| TO DO |
Gather each line containing the string "Section" from these entries.

[Dataset entries]
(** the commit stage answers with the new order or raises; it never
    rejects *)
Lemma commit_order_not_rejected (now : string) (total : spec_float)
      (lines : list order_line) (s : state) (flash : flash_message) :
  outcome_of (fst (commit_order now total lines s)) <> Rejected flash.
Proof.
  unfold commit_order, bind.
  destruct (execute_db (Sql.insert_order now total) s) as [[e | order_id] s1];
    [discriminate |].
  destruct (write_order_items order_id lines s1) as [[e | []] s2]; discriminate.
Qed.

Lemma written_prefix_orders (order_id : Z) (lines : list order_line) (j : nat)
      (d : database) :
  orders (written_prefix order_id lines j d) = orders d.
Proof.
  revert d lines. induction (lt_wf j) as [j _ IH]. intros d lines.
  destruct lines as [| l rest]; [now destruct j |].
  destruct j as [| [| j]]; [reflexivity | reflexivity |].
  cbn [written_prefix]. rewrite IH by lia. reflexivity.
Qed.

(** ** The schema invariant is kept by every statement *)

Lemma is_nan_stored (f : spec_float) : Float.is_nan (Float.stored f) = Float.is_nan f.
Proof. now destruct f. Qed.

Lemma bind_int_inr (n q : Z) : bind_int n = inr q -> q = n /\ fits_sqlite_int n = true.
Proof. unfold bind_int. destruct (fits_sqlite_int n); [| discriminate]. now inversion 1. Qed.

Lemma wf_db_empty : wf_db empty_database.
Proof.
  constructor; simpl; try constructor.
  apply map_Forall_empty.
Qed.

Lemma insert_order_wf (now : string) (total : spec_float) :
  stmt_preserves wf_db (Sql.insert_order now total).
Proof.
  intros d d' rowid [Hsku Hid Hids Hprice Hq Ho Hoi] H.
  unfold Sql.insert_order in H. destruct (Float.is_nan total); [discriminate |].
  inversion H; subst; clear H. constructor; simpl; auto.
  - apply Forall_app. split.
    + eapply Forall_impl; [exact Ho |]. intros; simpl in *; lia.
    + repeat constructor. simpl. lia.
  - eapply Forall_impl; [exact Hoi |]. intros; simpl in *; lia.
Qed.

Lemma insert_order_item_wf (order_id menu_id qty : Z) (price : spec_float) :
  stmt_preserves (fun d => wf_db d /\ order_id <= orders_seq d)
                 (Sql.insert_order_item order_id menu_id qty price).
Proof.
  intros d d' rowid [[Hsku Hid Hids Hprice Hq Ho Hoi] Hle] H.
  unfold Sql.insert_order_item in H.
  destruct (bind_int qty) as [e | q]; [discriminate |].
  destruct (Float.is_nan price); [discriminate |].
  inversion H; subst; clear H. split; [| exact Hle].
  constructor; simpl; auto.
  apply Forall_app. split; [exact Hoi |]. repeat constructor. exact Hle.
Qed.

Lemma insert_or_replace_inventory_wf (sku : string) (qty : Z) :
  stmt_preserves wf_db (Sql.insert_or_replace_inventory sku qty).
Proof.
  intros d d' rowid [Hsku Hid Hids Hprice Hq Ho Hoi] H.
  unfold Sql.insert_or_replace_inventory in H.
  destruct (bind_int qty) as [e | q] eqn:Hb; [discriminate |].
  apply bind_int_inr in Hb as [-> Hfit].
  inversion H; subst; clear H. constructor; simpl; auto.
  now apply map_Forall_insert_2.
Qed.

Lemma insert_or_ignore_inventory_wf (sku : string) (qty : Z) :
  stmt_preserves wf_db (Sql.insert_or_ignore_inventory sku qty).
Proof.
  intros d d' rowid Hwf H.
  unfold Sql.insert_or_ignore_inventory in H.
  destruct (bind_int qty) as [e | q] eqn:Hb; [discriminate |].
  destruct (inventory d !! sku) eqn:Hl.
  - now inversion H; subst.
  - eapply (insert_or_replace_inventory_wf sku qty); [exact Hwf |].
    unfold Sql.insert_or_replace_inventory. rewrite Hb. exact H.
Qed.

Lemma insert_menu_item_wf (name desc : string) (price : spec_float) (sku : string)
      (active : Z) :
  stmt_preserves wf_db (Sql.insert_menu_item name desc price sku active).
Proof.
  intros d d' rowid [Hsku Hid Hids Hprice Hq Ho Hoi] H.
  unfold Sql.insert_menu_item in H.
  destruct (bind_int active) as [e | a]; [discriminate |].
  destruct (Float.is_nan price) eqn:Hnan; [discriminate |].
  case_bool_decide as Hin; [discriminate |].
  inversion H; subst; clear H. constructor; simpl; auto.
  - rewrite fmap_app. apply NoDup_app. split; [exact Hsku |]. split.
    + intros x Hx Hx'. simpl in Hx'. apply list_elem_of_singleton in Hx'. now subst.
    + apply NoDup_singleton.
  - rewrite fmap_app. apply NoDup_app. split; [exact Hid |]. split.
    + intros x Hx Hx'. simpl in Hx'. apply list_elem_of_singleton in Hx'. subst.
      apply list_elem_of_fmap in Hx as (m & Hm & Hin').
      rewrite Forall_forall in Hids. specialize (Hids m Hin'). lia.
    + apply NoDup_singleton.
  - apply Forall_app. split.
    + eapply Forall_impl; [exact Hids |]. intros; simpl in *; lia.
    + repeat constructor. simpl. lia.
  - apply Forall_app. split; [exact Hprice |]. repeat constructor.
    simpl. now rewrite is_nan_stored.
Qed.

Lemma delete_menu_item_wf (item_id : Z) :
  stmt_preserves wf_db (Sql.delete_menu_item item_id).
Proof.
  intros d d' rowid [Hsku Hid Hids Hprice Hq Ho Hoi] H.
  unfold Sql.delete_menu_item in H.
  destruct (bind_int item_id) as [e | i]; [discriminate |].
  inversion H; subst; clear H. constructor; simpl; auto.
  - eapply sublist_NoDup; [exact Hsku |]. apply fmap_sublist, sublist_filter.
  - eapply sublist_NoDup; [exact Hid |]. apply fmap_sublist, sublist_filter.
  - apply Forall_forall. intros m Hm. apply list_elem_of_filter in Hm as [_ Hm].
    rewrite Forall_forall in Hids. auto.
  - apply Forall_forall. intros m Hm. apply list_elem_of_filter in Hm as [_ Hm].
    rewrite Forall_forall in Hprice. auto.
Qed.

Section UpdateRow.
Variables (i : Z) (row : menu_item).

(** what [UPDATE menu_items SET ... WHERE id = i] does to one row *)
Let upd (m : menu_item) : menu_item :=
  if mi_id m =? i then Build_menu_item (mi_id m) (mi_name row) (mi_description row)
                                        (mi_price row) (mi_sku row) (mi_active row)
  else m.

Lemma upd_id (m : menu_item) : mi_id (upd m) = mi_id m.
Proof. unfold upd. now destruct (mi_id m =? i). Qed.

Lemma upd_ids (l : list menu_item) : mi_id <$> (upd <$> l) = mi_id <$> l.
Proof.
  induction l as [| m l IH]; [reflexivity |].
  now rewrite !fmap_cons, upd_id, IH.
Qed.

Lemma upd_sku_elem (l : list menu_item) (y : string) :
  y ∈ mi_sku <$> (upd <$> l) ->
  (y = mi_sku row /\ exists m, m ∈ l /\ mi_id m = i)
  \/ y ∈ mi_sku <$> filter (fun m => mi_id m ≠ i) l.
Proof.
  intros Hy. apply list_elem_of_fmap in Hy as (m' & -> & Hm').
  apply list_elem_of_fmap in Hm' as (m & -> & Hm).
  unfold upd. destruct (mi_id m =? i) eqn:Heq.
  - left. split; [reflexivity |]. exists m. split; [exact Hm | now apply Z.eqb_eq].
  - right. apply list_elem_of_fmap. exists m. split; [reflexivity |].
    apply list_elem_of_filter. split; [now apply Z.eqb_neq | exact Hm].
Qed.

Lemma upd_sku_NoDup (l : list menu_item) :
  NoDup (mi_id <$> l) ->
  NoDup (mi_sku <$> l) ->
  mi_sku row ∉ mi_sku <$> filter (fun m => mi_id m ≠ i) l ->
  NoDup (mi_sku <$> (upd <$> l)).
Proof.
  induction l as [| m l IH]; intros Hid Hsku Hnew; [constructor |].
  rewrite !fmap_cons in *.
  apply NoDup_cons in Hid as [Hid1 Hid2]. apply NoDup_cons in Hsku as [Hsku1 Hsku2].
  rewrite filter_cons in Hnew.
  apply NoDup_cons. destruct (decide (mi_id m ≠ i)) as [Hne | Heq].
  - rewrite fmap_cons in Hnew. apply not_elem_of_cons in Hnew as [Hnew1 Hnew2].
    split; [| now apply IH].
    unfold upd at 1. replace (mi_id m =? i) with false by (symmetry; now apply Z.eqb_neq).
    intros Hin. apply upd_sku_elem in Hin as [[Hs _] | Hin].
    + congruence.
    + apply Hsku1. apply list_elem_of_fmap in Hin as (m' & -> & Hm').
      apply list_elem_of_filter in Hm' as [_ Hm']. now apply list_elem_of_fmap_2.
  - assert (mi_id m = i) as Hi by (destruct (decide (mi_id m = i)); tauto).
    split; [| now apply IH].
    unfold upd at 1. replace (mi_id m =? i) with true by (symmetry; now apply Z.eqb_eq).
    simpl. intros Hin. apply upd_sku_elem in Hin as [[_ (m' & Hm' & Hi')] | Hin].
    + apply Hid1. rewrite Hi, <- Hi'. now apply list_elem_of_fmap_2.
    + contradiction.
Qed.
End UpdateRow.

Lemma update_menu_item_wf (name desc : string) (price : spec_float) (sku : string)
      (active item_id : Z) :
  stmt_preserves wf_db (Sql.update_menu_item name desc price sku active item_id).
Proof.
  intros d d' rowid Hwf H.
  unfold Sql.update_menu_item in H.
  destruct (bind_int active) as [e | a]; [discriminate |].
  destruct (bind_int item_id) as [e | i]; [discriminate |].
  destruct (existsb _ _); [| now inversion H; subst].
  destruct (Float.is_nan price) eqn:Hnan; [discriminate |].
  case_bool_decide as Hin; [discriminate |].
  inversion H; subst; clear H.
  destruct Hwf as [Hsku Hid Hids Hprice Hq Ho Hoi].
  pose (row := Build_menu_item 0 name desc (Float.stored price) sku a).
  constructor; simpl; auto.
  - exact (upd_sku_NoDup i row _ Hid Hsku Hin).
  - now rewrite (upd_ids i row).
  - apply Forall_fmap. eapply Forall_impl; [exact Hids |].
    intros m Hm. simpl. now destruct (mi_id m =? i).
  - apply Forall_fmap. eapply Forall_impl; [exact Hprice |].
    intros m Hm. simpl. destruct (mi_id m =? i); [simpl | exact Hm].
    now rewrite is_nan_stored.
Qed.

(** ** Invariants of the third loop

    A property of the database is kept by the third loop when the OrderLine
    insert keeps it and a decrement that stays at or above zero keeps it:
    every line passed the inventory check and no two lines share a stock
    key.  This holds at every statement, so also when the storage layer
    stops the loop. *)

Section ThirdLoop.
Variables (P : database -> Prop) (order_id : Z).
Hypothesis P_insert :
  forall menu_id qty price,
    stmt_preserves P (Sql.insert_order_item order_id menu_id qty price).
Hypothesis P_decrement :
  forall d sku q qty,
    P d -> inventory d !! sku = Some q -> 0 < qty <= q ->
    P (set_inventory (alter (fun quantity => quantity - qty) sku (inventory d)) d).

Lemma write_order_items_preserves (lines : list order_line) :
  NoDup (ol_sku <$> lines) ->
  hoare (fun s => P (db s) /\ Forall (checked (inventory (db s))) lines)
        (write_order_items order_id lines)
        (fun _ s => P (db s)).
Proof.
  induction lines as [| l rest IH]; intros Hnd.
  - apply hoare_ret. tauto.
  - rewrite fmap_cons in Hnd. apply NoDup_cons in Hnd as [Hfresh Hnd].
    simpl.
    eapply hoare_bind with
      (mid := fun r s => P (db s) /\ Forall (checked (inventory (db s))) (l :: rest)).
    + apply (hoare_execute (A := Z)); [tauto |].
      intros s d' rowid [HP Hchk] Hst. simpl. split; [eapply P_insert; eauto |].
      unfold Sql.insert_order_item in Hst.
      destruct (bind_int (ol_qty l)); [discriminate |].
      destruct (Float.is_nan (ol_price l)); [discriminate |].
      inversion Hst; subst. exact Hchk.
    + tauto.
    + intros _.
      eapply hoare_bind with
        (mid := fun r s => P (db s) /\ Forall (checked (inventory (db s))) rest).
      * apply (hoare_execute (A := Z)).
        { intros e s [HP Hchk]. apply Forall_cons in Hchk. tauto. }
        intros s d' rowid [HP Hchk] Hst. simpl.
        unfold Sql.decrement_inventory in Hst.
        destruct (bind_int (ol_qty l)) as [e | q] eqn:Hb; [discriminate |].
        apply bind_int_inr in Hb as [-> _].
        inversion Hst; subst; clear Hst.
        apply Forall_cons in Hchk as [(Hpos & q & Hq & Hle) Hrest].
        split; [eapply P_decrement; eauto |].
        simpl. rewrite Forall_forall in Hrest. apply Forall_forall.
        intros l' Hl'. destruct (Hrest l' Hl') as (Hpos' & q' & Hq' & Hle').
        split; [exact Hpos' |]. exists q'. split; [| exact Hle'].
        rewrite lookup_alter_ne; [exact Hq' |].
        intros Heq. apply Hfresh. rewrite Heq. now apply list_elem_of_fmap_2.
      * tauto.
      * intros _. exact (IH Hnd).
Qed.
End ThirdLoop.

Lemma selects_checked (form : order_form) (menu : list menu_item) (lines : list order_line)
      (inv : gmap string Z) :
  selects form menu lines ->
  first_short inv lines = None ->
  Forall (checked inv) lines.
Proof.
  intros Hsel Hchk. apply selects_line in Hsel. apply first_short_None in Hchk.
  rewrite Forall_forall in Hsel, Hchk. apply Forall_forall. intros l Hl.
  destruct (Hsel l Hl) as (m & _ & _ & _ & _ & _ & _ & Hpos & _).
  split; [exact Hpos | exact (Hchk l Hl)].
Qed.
...
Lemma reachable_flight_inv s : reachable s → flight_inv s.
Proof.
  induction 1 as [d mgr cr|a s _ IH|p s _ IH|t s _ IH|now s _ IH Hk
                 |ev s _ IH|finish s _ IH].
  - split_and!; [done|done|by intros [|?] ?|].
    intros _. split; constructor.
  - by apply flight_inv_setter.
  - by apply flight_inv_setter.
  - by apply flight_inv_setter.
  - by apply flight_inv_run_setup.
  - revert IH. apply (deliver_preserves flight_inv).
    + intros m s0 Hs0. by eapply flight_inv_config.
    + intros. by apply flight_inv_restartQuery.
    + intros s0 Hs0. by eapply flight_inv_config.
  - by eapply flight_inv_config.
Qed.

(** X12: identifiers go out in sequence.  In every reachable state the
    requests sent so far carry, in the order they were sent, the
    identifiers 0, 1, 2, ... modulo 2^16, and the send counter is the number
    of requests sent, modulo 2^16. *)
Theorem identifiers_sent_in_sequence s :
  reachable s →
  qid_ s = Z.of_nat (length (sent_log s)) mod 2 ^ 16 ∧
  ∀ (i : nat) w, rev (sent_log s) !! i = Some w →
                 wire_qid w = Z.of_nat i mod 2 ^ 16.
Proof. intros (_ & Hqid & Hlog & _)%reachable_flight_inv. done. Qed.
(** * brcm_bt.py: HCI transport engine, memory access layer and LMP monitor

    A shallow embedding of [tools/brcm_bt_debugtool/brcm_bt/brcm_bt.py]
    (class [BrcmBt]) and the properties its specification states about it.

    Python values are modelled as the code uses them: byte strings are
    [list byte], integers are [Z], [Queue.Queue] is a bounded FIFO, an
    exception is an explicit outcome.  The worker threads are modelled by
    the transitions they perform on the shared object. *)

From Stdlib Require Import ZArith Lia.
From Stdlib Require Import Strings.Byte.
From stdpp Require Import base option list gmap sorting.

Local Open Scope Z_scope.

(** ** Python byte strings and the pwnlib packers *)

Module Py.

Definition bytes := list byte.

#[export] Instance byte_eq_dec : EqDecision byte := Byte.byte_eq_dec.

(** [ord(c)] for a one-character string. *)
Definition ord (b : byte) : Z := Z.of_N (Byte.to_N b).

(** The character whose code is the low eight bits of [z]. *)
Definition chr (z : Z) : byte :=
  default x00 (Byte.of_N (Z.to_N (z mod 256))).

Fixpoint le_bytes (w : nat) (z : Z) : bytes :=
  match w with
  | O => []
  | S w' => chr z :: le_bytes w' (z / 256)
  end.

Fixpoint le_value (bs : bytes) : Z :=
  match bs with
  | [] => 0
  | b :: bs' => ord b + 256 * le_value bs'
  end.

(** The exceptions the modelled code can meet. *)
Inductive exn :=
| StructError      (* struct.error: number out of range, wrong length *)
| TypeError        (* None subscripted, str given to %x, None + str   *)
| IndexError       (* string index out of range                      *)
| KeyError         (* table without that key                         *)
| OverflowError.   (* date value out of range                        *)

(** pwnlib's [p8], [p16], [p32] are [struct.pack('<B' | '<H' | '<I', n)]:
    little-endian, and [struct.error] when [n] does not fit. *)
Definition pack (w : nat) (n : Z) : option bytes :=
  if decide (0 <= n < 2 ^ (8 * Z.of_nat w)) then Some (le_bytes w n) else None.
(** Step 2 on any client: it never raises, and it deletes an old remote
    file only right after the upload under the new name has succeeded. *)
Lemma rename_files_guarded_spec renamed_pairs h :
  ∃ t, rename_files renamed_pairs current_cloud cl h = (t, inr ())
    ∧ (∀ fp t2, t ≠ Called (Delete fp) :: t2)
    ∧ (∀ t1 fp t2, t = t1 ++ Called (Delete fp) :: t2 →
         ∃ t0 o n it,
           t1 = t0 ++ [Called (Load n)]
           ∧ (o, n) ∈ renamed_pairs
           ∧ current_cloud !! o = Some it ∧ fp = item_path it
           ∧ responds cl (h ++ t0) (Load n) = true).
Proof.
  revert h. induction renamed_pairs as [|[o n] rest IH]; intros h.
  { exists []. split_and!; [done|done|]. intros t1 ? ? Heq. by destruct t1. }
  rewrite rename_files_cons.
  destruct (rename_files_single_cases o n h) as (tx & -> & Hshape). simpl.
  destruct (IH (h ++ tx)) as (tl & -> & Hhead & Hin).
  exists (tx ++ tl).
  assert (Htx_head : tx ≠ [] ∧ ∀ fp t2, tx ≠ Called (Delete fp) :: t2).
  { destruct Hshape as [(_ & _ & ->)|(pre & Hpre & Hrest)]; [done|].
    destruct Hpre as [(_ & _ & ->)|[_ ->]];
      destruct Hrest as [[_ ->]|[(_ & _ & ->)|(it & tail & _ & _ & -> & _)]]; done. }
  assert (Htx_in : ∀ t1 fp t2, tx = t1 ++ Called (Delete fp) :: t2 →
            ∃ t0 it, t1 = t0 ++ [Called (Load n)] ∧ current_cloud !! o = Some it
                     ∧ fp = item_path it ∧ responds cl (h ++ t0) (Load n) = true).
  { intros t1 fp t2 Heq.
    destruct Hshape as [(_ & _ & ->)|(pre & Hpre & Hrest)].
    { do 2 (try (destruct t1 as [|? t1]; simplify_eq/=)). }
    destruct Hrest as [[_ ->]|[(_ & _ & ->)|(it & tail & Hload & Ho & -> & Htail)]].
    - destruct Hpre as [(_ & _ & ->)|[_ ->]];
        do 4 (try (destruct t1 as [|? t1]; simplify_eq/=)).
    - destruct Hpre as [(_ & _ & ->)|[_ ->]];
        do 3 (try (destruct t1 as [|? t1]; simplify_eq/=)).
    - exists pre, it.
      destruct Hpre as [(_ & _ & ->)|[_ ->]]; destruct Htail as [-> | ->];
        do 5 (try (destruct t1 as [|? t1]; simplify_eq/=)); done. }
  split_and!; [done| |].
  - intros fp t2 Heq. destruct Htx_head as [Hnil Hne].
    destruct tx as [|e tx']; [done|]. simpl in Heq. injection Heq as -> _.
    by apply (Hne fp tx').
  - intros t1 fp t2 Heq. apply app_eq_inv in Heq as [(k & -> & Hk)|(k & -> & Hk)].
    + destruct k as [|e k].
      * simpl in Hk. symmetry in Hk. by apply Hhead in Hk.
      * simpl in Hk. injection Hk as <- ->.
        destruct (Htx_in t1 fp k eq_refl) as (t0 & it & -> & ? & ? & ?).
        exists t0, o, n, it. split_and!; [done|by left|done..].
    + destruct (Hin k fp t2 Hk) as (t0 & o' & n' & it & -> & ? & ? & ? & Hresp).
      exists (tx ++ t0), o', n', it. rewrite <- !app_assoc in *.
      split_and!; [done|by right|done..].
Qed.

| ANSWER FOR THE TASK |
Section UpdateRow.
Section ThirdLoop.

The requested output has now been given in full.